PROBLEM → Only one stretch of the data below is needed. Output the lines from the one with "if negb out_good" up to and including the one with "generated pair of", exactly as they stand.

STORED DATA →
==========

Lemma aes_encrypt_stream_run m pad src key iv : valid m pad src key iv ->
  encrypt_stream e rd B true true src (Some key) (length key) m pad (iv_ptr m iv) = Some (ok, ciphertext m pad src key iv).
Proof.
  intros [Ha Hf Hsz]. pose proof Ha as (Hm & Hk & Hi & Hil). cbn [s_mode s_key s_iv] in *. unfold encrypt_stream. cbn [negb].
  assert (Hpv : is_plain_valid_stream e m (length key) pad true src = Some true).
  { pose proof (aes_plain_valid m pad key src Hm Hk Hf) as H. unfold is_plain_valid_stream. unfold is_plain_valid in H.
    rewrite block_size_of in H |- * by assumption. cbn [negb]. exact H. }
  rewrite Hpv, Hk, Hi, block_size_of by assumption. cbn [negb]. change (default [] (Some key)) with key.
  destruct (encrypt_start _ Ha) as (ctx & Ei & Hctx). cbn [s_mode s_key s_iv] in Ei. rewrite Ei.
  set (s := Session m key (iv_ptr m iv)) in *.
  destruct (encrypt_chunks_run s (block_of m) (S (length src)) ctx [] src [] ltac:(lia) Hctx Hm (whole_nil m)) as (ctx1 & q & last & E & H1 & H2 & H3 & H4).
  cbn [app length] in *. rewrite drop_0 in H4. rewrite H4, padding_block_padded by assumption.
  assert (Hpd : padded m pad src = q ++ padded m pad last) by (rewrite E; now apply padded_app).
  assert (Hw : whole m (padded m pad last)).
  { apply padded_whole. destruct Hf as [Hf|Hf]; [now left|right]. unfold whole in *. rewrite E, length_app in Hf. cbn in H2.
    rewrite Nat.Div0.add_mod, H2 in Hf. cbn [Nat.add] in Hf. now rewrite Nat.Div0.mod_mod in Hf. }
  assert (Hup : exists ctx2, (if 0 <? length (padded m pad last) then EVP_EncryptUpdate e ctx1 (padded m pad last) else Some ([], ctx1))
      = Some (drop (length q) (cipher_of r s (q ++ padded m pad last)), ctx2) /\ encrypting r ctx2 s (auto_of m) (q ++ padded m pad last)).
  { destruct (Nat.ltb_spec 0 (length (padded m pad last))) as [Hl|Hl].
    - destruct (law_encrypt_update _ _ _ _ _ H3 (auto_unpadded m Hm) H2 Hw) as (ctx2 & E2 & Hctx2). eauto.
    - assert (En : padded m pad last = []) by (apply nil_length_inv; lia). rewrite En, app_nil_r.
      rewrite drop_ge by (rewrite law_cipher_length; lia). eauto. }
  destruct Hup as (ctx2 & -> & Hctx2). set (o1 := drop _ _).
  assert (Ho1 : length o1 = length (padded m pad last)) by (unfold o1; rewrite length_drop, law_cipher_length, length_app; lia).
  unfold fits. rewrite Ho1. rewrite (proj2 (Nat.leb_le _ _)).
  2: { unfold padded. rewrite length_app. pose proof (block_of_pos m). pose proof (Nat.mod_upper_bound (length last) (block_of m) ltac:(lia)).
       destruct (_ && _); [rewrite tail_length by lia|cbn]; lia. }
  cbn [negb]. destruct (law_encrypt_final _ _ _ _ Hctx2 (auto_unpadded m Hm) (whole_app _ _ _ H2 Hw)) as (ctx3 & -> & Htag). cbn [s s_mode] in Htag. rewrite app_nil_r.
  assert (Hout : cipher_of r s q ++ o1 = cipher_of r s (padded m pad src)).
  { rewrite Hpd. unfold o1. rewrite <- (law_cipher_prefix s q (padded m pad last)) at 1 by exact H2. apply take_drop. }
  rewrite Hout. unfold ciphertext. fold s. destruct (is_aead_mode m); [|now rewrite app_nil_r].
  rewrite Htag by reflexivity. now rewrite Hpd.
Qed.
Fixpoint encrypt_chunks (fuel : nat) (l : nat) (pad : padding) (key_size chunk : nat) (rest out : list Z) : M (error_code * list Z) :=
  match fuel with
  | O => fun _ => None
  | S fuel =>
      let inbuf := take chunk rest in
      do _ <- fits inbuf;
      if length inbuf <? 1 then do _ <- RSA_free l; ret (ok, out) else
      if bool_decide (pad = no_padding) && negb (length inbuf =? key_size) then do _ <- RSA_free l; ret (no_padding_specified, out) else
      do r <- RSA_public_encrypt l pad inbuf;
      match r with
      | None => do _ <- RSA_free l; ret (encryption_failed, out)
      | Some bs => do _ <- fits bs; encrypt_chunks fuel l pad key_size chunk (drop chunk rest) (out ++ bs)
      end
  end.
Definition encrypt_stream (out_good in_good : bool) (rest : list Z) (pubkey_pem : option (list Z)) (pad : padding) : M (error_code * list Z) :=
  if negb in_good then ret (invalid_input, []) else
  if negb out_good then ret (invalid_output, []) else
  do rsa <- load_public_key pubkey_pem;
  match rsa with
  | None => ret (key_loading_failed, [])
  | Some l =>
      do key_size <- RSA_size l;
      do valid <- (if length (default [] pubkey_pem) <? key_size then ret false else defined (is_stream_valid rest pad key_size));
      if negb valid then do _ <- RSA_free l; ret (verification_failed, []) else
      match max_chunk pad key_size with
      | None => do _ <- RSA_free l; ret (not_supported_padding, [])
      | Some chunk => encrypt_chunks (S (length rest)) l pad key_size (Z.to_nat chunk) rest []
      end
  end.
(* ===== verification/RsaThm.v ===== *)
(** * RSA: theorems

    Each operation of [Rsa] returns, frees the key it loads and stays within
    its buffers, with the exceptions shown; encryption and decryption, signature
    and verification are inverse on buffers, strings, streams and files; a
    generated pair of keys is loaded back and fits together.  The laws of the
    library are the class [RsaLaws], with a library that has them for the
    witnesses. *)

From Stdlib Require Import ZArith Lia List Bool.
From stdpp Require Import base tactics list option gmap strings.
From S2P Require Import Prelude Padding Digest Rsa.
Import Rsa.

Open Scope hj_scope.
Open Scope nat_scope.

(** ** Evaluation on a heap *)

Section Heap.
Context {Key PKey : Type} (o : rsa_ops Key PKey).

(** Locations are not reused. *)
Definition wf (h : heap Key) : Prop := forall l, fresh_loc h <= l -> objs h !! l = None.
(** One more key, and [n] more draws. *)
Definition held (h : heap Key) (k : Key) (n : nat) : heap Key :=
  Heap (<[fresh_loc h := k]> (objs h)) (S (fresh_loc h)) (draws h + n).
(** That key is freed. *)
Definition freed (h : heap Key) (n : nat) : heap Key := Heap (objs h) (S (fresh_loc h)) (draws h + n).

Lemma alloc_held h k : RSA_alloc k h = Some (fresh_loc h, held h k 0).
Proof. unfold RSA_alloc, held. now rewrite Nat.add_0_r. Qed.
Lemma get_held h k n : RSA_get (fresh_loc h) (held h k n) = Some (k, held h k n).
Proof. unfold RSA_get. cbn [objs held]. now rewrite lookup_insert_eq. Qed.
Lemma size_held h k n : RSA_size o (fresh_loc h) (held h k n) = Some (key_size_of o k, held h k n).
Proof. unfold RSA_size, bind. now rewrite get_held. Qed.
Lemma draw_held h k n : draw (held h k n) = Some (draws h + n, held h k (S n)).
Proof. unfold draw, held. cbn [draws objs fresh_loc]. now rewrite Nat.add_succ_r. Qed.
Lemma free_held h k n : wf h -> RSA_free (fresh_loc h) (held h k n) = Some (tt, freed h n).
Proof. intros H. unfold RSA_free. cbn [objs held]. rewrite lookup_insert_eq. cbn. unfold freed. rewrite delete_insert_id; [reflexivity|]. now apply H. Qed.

==========

RESPONSE AREA →
  if negb out_good then ret (invalid_output, []) else
  do rsa <- load_public_key pubkey_pem;
  match rsa with
  | None => ret (key_loading_failed, [])
  | Some l =>
      do key_size <- RSA_size l;
      do valid <- (if length (default [] pubkey_pem) <? key_size then ret false else defined (is_stream_valid rest pad key_size));
      if negb valid then do _ <- RSA_free l; ret (verification_failed, []) else
      match max_chunk pad key_size with
      | None => do _ <- RSA_free l; ret (not_supported_padding, [])
      | Some chunk => encrypt_chunks (S (length rest)) l pad key_size (Z.to_nat chunk) rest []
      end
  end.
(* ===== verification/RsaThm.v ===== *)
(** * RSA: theorems

    Each operation of [Rsa] returns, frees the key it loads and stays within
    its buffers, with the exceptions shown; encryption and decryption, signature
    and verification are inverse on buffers, strings, streams and files; a
    generated pair of keys is loaded back and fits together.  The laws of the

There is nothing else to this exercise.